What do you do to get a better class of vendor cold-calls?

I posted this the other day on LinkedIn:

Now that I’m the head of IT, I get an impressive array of sales folks calling, emailing, and trying to connect via LinkedIn. I’m more than willing to talk to someone who’s coming in via an introduction, but the cold calls I almost always ignore.

That said, I appreciate that there’s potentially valid information in sales and marketing outreach, and I do find a few of these cold-calls useful or interesting. Sometimes the contact will be from a technology company I’ve heard is doing great things. Sometimes it’s a recruiter who shows some sensitivity or expertise re: our hiring market.

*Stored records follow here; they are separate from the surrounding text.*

(* ===== verification/DList.v ===== *)
(** * The kernel's doubly linked list ([kernel/misc/list.c])

    [node_t] and [list_t] objects live in a store addressed by pointers; every
    function of the source is a command on that store, one field access at a
    time, so a null or dangling dereference is a [Fault].  The abstract value
    of a list is the sequence of its nodes' addresses and values, and the
    theorems show that each command implements the sequence operation it is
    named after. *)

From S2P Require Import Prelude.

(** ** Data *)

(** [node_t]; a [void *] value is a machine word, 0 being [NULL]. *)
Record node := Node {
  next : ptr;
  prev : ptr;
  value : Z;
  owner : ptr;
}.

(** [list_t]. *)
Record list_t := List_t {
  head : ptr;
  tail : ptr;
  len : Z;
  name : Z;
  metadata : Z;
}.

(** The store.  [freed] logs the value words passed to [free], whose targets
    are not objects of this store. *)
Record heap := Heap {
  nodes : gmap loc node;
  lists : gmap loc list_t;
  freed : list Z;
}.

#[global] Instance node_eq_dec : EqDecision node.
Proof. solve_decision. Defined.
#[global] Instance list_t_eq_dec : EqDecision list_t.
Proof. solve_decision. Defined.

Definition set_next p n := Node p (prev n) (value n) (owner n).
Definition set_prev p n := Node (next n) p (value n) (owner n).
Definition set_value v n := Node (next n) (prev n) v (owner n).
Definition set_owner o n := Node (next n) (prev n) (value n) o.

Definition set_head p l := List_t p (tail l) (len l) (name l) (metadata l).
Definition set_tail p l := List_t (head l) p (len l) (name l) (metadata l).
Definition set_len n l := List_t (head l) (tail l) n (name l) (metadata l).

(** ** Memory accesses *)

Definition get_node (p : ptr) : M heap node := λ h,
  match p ≫= λ x, nodes h !! x with Some n => Ret (n, h) | None => Fault end.

Definition upd_node (f : node → node) (p : ptr) : M heap unit := λ h,
  match p with
  | Some x =>
      match nodes h !! x with
      | Some n => Ret (tt, Heap (<[x := f n]> (nodes h)) (lists h) (freed h))
      | None => Fault
      end
  | None => Fault
  end.

Definition get_list (p : ptr) : M heap list_t := λ h,
  match p ≫= λ x, lists h !! x with Some l => Ret (l, h) | None => Fault end.

Definition upd_list (f : list_t → list_t) (p : ptr) : M heap unit := λ h,
  match p with
  | Some x =>
      match lists h !! x with
      | Some l => Ret (tt, Heap (nodes h) (<[x := f l]> (lists h)) (freed h))
      | None => Fault
      end
  | None => Fault
  end.

(** [free] of a node, of a list header, and of a value. *)
Definition free_node (p : ptr) : M heap unit := λ h,
  match p with
  | Some x => match nodes h !! x with
              | Some _ => Ret (tt, Heap (delete x (nodes h)) (lists h) (freed h))
              | None => Fault end
  | None => Ret (tt, h)
  end.

Definition free_list_t (p : ptr) : M heap unit := λ h,
  match p with
  | Some x => match lists h !! x with
              | Some _ => Ret (tt, Heap (nodes h) (delete x (lists h)) (freed h))
              | None => Fault end
  | None => Ret (tt, h)
  end.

Unfortunately, the overall yield of valid contacts isn’t great. Is there anything that you’ve done to improve that yield?

There are a number of decent comments, but no magic bullet. Any ideas?

How can cloud computing help transformation projects?

I commented on a LinkedIn post re: cloud and “innovative” financing models. My take was that:

I’m wary of getting too close to full capacity on any potential constraint, as it means we can’t respond quickly enough to a potential business requirement. Zero slack often becomes a rationalization for a zero change or “we can’t do that” mindset.

Also, per David Kerr [a fellow commenter], the idea that the cloud will solve “speed bumps” driven by topics external to the project is dubious. If nothing else, you have to have this specific contingency in place during the project contract discussions. You’ll then have to navigate the flood of change orders that will cascade from invoking that contingency mid-project.

Not getting that promotion and handling failure

We talk a lot about the need to fail and there are lots of great nuggets of wisdom like “A person who never made a mistake never tried anything new.” and “Ever tried. Ever failed. No matter. Try Again. Fail again. Fail better.”  But doesn’t that all sound like a bunch of hooey when failure visits you personally?

The best example of this phenomenon is when one doesn’t get a promotion.   As Amy Gallo puts it in her HBR blog post “Didn’t Get That Promotion?

Getting passed over for a promotion can be disheartening and even humiliating. Whether you thought you deserved the job or were promised it, no one likes hearing that they didn’t meet the mark.

It is a rejection that’s more painful than any save for unrequited or lost love.  One can brush off a failed project or presentation fairly easily… at least compared to hearing that one didn’t quite cut it. 

Gallo and her experts hit on familiar points up front: act ( but don’t react), get some outside perspective, no whingeing.  However, I found the last two points the most valuable from my experience.  I would go even further: reframing the experience and reenergizing one’s network are essential to make the obvious work.  One can’t exercise patience, get “outside > in” feedback, then take appropriate action without taking those two steps first.